On 11/13/2012 04:04 AM, Lists wrote:
>
> There's a wealth of how to tune PG instruction that's old and (based
> on this thread alone) often stale enough to be classified as
> disinformative. For example, nearest I can tell, the entirety of this
> page is just wrong and/or irrelevant for 9.x and up:
> http://wiki.postgresql.org/wiki/VACUUM_FULL.
Agreed, that needs fixing. I'll sort that out. That information was
important before the VACUUM FULL rewrite, but is now severely outdated.
It needs to be split into pre-9.1 and 9.1+ sections.

> In constrast to the advice to "avoid Vacuum Full" (
> http://wiki.postgresql.org/wiki/Introduction_to_VACUUM,_ANALYZE,_EXPLAIN,_and_COUNT)
> comes the insight that vacuum full is necessary to clean up stale data
> that is not at the "end" of the table. (See Jeff Janes 11/10/2012 email)
That part isn't quite right AFAIK.

If you keep table bloat under control, ordinary VACCUM is perfectly
sufficient. You only need/want to VACUUM FULL if you wish to truncate a
table, reducing its size by compacting rows. In an actively used
database that's usually pretty pointless, since new rows will then be
added to the end, growing the table. You might as well just keep on
re-using the space, rather than going through those compact-and-expand
cycles. You'll suffer from less file fragmentation that way and won't be
paying the costs of file system allocations.

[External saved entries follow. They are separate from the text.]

Lemma unlink_spec h l1 pb l2 : dseg h 0 (l1 ++ pb :: l2) 0 -> NoDup (l1 ++ pb :: l2) ->
  let h' := unlink pb (lastz 0 l1) (hdz 0 l2) h in
  dseg h' 0 (l1 ++ l2) 0 /\ links h' pb = Some (0, 0) /\
  (forall p, p ∉ l1 ++ pb :: l2 -> links h' p = links h p) /\ (forall p, cores h' p = cores h p).
Proof.
  intros Hd Hnd h'. pose proof Hd as (Hd1 & Hpb & Hl & Hd2)%dseg_app. cbn [hdz] in Hd1.
  apply NoDup_app in Hnd as (Hn1 & Hsep & (Hni & Hn2)%NoDup_cons).
  assert (pb ∉ l1) as Hni1 by (intros Hi; apply (Hsep pb Hi); by left).
  assert (forall p, p ∈ l1 -> p ∉ l2) as Hsep2 by (intros p Hp Hp2; apply (Hsep p Hp); by right).
  assert (forall p, p ∈ l1 ++ l2 -> p <> 0) as Hnz.
  { intros p Hp. eapply dseg_nonzero; [exact Hd|]. set_solver. }
  (* First the left part, then the right part, then the node itself. *)
  set (h1 := if truthy (lastz 0 l1) then alter (set_next (hdz 0 l2)) (lastz 0 l1) h else h).
  assert (dseg h1 0 l1 (hdz 0 l2) /\ dseg h1 pb l2 0 /\ links h1 pb = links h pb /\
    (forall p, p ∉ l1 -> links h1 p = links h p) /\ (forall p, cores h1 p = cores h p)) as (D1 & D2 & Lp & Lo & C1).
  { unfold h1. destruct l1 as [|x l1 _] using rev_ind; [done|]. rewrite lastz_snoc.
    unfold truthy. rewrite (proj2 (Z.eqb_neq x 0)) by (apply Hnz; set_solver). cbn [negb]. split_and!.
    - by apply dseg_set_last with pb.
    - eapply dseg_ext; [|exact Hd2]. intros p Hp. apply links_alter_other. intros ->.
      apply (Hsep2 x); [set_solver|done].
    - apply links_alter_other. set_solver.
    - intros p Hp. apply links_alter_other. set_solver.
    - intros p. by rewrite cores_alter. }
  set (h2 := if truthy (hdz 0 l2) then alter (set_prev (lastz 0 l1)) (hdz 0 l2) h1 else h1).
  assert (dseg h2 0 l1 (hdz 0 l2) /\ dseg h2 (lastz 0 l1) l2 0 /\ links h2 pb = links h1 pb /\
    (forall p, p ∉ l2 -> links h2 p = links h1 p) /\ (forall p, cores h2 p = cores h1 p)) as (D3 & D4 & Lp2 & Lo2 & C2).
  { unfold h2. destruct l2 as [|y l2]; [done|]. cbn [hdz].
    unfold truthy. rewrite (proj2 (Z.eqb_neq y 0)) by (apply Hnz; set_solver). cbn [negb]. split_and!.
    - eapply dseg_ext; [|exact D1]. intros p Hp. apply links_alter_other. intros ->.
      apply (Hsep2 y Hp). by left.
    - by apply dseg_set_first with pb.
    - apply links_alter_other. set_solver.
    - intros p Hp. apply links_alter_other. set_solver.
    - intros p. by rewrite cores_alter. }
  assert (h' = alter (fun t => set_prev 0 (set_next 0 t)) pb h2) as -> by done.
  split_and!.
  - apply dseg_app. split; (eapply dseg_ext; [|eassumption]); intros p Hp; apply links_alter_other; by intros ->.
  - assert (links h2 pb = Some (lastz 0 l1, hdz 0 l2)) as E by congruence.
    unfold links in E |- *. rewrite lookup_alter_eq. by destruct (h2 !! pb).
  - intros p Hp. rewrite elem_of_app, elem_of_cons in Hp. rewrite links_alter_other by tauto.
    rewrite Lo2, Lo; [done|tauto|tauto].
  - intros p. rewrite cores_alter by done. by rewrite C2, C1.
Qed.

(** Reduce the projections of the scheduler state. *)
Ltac sred :=
  cbn [heap priority_queues expired_queues ready_bitmap expired_bitmap current_thread idle_thread
       switching_out_threads with_heap with_ready with_expired with_current with_switching upd].

(** ** The invariant *)

Record Inv (s : Sched) (rq eq : nat -> list Z) : Prop := {
  inv_len_r : length (priority_queues s) = 32%nat;
  inv_len_e : length (expired_queues s) = 32%nat;
  inv_r : forall i, (i < 32)%nat -> queue_rep (heap s) (priority_queues s !!! i) (rq i);
  inv_e : forall i, (i < 32)%nat -> queue_rep (heap s) (expired_queues s !!! i) (eq i);
  inv_home : forall i p, (i < 32)%nat -> p ∈ rq i \/ p ∈ eq i ->
    queue_index (thread s p) = i /\ state (thread s p) = State.Ready;
  inv_disj : forall i p, (i < 32)%nat -> p ∈ rq i -> p ∈ eq i -> False;
  inv_rbit : forall i, (i < 32)%nat ->
    Z.testbit (ready_bitmap s) (Z.of_nat i) = negb (bool_decide (rq i = []));
  inv_ebit : forall i, (i < 32)%nat ->
    Z.testbit (expired_bitmap s) (Z.of_nat i) = negb (bool_decide (eq i = []));
  inv_range : 0 <= ready_bitmap s < 2 ^ 32 /\ 0 <= expired_bitmap s < 2 ^ 32;
  inv_free : forall p, is_Some (heap s !! p) ->
    (forall i, (i < 32)%nat -> p ∉ rq i /\ p ∉ eq i) -> links (heap s) p = Some (0, 0);
}.

(** The thread is on one of the lists. *)
Definition queued (rq eq : nat -> list Z) (p : Z) : Prop :=
  exists i, (i < 32)%nat /\ (p ∈ rq i \/ p ∈ eq i).
(** ** Walking a queue *)

Lemma nodes_dseg h prev l fuel : dseg h prev l 0 -> (length l <= fuel)%nat -> nodes fuel h (hdz 0 l) = Some l.
Proof.
  revert prev fuel. induction l as [|p l IH]; intros prev fuel Hd Hf; [by destruct fuel|].
  destruct Hd as (Hp & Hl & Hd). destruct fuel as [|fuel]; [cbn in Hf; lia|].
  cbn [hdz nodes]. rewrite (proj2 (Z.eqb_neq p 0) Hp).
  unfold links in Hl. destruct (h !! p) as [t|]; [|done]. cbn in Hl. injection Hl as _ ->.
  rewrite (IH p fuel) by (done || (cbn in Hf; lia)). done.
Qed.

Lemma dseg_size h prev l nxt : dseg h prev l nxt -> NoDup l -> (length l <= size h)%nat.
Proof.
  intros Hd Hn. rewrite <- size_dom, <- (size_list_to_set (C := gset Z) l) by done.
  apply subseteq_size. intros p Hp%elem_of_list_to_set. apply elem_of_dom.
  by eapply dseg_nonzero.
Qed.

Lemma walk_queue s q l : queue_rep (heap s) q l -> walk s (head q) = Some l.
Proof.
  intros (-> & _ & Hd & Hn). unfold walk. eapply nodes_dseg; [done|]. by eapply dseg_size.
Qed.

(** ** The epoch swap *)

Definition with_bits (rb eb : Z) (s : Sched) : Sched :=
  MkSched (heap s) (priority_queues s) (expired_queues s) rb eb
    (current_thread s) (idle_thread s) (switching_out_threads s).

(** A state that differs only in the expired marks and the queues. *)
Definition marks_only (s s' : Sched) : Prop :=
  current_thread s' = current_thread s /\ idle_thread s' = idle_thread s /\
  switching_out_threads s' = switching_out_threads s /\
  ready_bitmap s' = ready_bitmap s /\ expired_bitmap s' = expired_bitmap s /\
  (forall p, is_Some (heap s' !! p) <-> is_Some (heap s !! p)) /\
  (forall p, set_expired false (thread s' p) = set_expired false (thread s p)).

#[global] Instance marks_only_preorder : PreOrder marks_only.
Proof.
  split.
  - intros s. by split_and!.
  - intros s1 s2 s3 (? & ? & ? & ? & ? & Hs & Ht) (? & ? & ? & ? & ? & Hs' & Ht').
    split_and!; try congruence. intros p. by rewrite Hs', Hs.
Qed.

Definition unmark (l : list Z) (h : Heap) : Heap := foldl (fun h p => alter (set_expired false) p h) h l.
(** The thread is taken off the queues, made ready and put at the end of one of its lists. *)
Lemma Sys_requeue n s rq eq p : Sys n s rq eq -> has s p -> (forall c, (c < n)%nat -> idl s c <> p) ->
  let s1 := upd p (set_state State.Ready) (DequeueReady p s) in
  Sys n s1 (remove_q p rq) (remove_q p eq) /\ has s1 p /\ st s1 p = State.Ready /\ tables s s1 /\
  (forall q, q <> p -> st s1 q = st s q).
Proof.
  intros S Hp Hid s1. destruct (Sys_dequeue _ _ _ _ p S Hp) as [S1 Q1].
  assert (has (DequeueReady p s) p) as Hp1 by (by apply (has_quiet _ _ _ Q1)).
  assert (forall c, (c < n)%nat -> idl (DequeueReady p s) c <> p) as Hid1.
  { intros c Hc. destruct Q1 as (_ & Ei & _). unfold idl. rewrite Ei. by apply Hid. }
  split_and!.
  - apply Sys_set_state; [done|done|apply not_queued_removed|done|by left].
  - by apply has_upd.
  - unfold s1. by rewrite st_set_state, Z.eqb_refl.
  - etrans; [by apply quiet_tables|apply upd_tables].
  - intros q Hn. unfold s1. rewrite st_set_state by done. rewrite (proj2 (Z.eqb_neq _ _) Hn). by apply st_quiet.
Qed.

Lemma requeue n enq s rq eq c p f : enqueues n enq -> Sys n s rq eq -> (c < n)%nat -> has s p ->
  (forall c, (c < n)%nat -> idl s c <> p) -> cur s c = p -> (f = (fun t => t) \/ exists x, f = set_slice x) ->
  exists rq1 eq1, Yielded n s rq eq c (upd p f (enq p (upd p (set_state State.Ready) (DequeueReady p s)))) rq1 eq1.
Proof.
  intros He S Hcn Hp Hid Hc Hf. destruct (Sys_requeue n s rq eq p S Hp Hid) as (S1 & Hp1 & Hst1 & T1 & O1).
  destruct (He _ _ _ p S1 Hp1 Hst1) as (rq' & eq' & S2 & Q2 & Hq).
  { apply not_queued_removed. } { intros d Hd. destruct T1 as (_ & Ei & _). unfold idl. rewrite Ei. by apply Hid. }
  exists rq', eq'. split.
  - apply Sys_upd; [..|exact S2]; by destruct Hf as [->|[x ->]].
  - etrans; [exact T1|]. etrans; [by apply quiet_tables|apply upd_tables].
  - intros q Hqd. apply Hq. rewrite queued_remove. destruct (decide (q = p)); tauto.
  - rewrite Hc. intros _. split; [|intros _; apply Hq; by left].
    pose proof (st_quiet _ _ p Q2) as E. rewrite Hst1 in E. unfold st in *.
    rewrite thread_alter, Z.eqb_refl by (by apply (has_quiet _ _ p Q2)).
    destruct Hf as [->|[x ->]]; cbn; by rewrite E.
  - intros q Hn. rewrite Hc in Hn. rewrite st_upd by (by destruct Hf as [->|[x ->]]).
    rewrite (st_quiet _ _ _ Q2). by apply O1.
  - intros E. destruct (Hid c Hcn). congruence.
Qed.

Lemma upd_id s p : upd p (fun t => t) s = s.
Proof.
  unfold upd, with_heap. destruct s as [h ? ? ? ? ? ? ?]; cbn. f_equal. apply map_eq. intros q.
  destruct (decide (q = p)) as [->|]; [|by rewrite lookup_alter_ne].
  rewrite lookup_alter_eq. by destruct (h !! p).
Qed.

Lemma Yielded_refl n s rq eq c : Sys n s rq eq -> (cur s c <> idl s c -> st s (cur s c) <> State.Running) ->
  Yielded n s rq eq c s rq eq.
Proof.
  intros S Hs. split; try done.
  - intros Hn. split; [by apply Hs|]. intros E. by destruct (Hs Hn).
  - by intros _ ->.
Qed.

Lemma not_idle n s c : Cpus n s -> (c < n)%nat -> cur s c <> idl s c ->
  forall d, (d < n)%nat -> idl s d <> cur s c.
Proof.
  intros K Hc Hn d Hd E. assert (c = d) as <- by (apply (cp_cur_idle _ _ K); done). done.
Qed.

(** A current thread that is neither running nor ready is only made ready. *)
Lemma unqueued_requeue n s rq eq c : Sys n s rq eq -> (c < n)%nat -> has s (cur s c) -> cur s c <> idl s c ->
  st s (cur s c) <> State.Ready -> st s (cur s c) <> State.Running ->
  exists rq1 eq1, Yielded n s rq eq c (upd (cur s c) (set_state State.Ready) (DequeueReady (cur s c) s)) rq1 eq1.
Proof.
  intros S Hc Hp Hn Hs1 Hs2. pose proof (not_idle n s c (sys_cpus _ _ _ _ S) Hc Hn) as Hid.
  destruct (Sys_requeue n s rq eq _ S Hp Hid) as (S1 & Hp1 & Hst1 & T1 & O1).
  eexists _, _. split; [done|done| | |exact O1|done].
  - intros q Hq. apply queued_remove. split; [|done]. intros ->.
    by eapply not_ready_unqueued; [apply S|exact Hs1|exact Hq].
  - intros _. rewrite Hst1. split; [done|]. intros E. by destruct Hs2.
Qed.

Lemma ifContinueProcess_spec n s rq eq c : Sys n s rq eq -> (c < n)%nat -> has s (cur s c) -> cur s c <> idl s c ->
  match ifContinueProcess (cur s c) s with
  | (true, s1) => Sys n s1 rq eq /\ tables s s1 /\ st s1 (cur s c) = State.Running /\ forall p, st s1 p = st s p
  | (false, s1) => exists rq1 eq1, Yielded n s rq eq c s1 rq1 eq1
  end.
Proof.
  intros S Hc Hp Hn. pose proof (not_idle n s c (sys_cpus _ _ _ _ S) Hc Hn) as Hid.
  unfold ifContinueProcess. set (p := cur s c) in *. case_bool_decide as Hr.
  2: { exists rq, eq. apply Yielded_refl; [done|]. intros _. exact Hr. }
  destruct (0 <? time_slice (thread s p)).
  - split_and!; [by apply Sys_upd|apply upd_tables|by rewrite st_upd|intros q; by apply st_upd].
  - destruct (0 <=? priority (thread s p)).
    + apply requeue; try done; [apply EnqueueExpired_enqueues|right; by eexists].
    + apply requeue; try done; [apply EnqueueReady_enqueues|right; by eexists].
Qed.
(* ===== verification/LocksProof.v ===== *)
(** * Sleeping locks: the invariant

    The scheduler as the locks see it, the steps of all threads and of the rest of the kernel, and
    the invariant of every reachable state. *)
From S2P Require Import Prelude Locks.

(** ** What the scheduler promises *)

(** [waits]: the thread has [BR_Lock] among its reasons; [sleeper]: a thread that may be put to
    sleep; [others]: a step of the rest of the kernel, where [pre] are the processors whose thread
    may be switched. *)
Class SleepingLaws (S : Type) `{Sleeping S} := {
  cpus : nat;
  sched_ok : S -> Prop;
  settled : S -> nat -> Prop;
  sleeper : S -> Z -> Prop;
  waits : S -> Z -> Prop;
  runnable : S -> Z -> Prop;
  blocked_else : S -> Z -> Prop;
  others : (nat -> Prop) -> S -> S -> Prop;
  sleeper_nonzero : forall s t, sleeper s t -> t <> 0;
  current_inj : forall s c d, sched_ok s -> (c < cpus)%nat -> (d < cpus)%nat -> current s c = current s d -> current s c <> 0 -> c = d;
  block_law : forall s c, sched_ok s -> (c < cpus)%nat -> sleeper s (current s c) ->
    let s' := block (current s c) s in sched_ok s' /\ (forall p, waits s' p <-> p = current s c \/ waits s p) /\
    (forall d, current s' d = current s d) /\ (forall p, sleeper s p -> sleeper s' p);
  unblock_law : forall s t, sched_ok s -> sleeper s t -> waits s t ->
    let s' := unblock t s in sched_ok s' /\ (forall p, waits s' p <-> p <> t /\ waits s p) /\
    (forall d, current s' d = current s d) /\ (forall p, sleeper s p -> sleeper s' p);
  sleep_law : forall s c, sched_ok s -> (c < cpus)%nat -> settled s c -> sleeper s (current s c) -> waits s (current s c) ->
    exists s', sleep c s = Some s' /\ sched_ok s' /\ (forall p, waits s' p <-> waits s p) /\
    ~ waits s' (current s' c) /\ (forall d, d <> c -> current s' d = current s d) /\ (forall p, sleeper s p -> sleeper s' p);
  others_law : forall pre s s', sched_ok s -> others pre s s' -> sched_ok s' /\ (forall p, waits s' p <-> waits s p) /\
    (forall p, sleeper s p -> sleeper s' p) /\
    (forall c, (c < cpus)%nat -> current s' c = current s c \/ (pre c \/ current s c = 0) /\ ~ waits s' (current s' c));
  awake_law : forall s t, sched_ok s -> sleeper s t -> ~ waits s t -> runnable s t \/ blocked_else s t;
}.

If you have a table that you've dramatically reduced in size (say, by
deleting the vast majority of it) and you won't be adding more rows to
replace the old ones, that's when VACUUM FULL makes sense.

It's a bit like those utilities that claim to "free" or "clean" or
"de-fragment" memory. They seem good, but they're actually grossly
counter-productive, because the system then has to re-read cached data
and otherwise fight to get back to its old equilibrium. It's typically
the same for Pg: you want to aim for equilibrium, not free space that'll
just promptly get re-allocated.

If you do have a bad bloat problem, I'd set a non-default FILLFACTOR
before doing a VACUUM FULL, so you still have some free space within the
table after vacuum completes. That way you won't be immediately paying
the cost of allocating space for new rows as soon as any UPDATEs or
INSERTs come in.

>
>> non-full vacuum can
>> only free space from the "end" of the table.
> This would imply that a full analyze is a good idea, at least
> periodically (weekly/monthly/quarterly) in a database that combines
> the use of temp tables and periodic changes to persistent objects.
> Does autovacuum ever do a "full" analyze"? What about autovacuum and
> the reindex question at the end of this email?
I'm not sure there's any such thing as a full analyze. "VACUUM FULL
ANALYZE" is "Do a VACUUM FULL and an ANALYZE", not "Do a full analyze".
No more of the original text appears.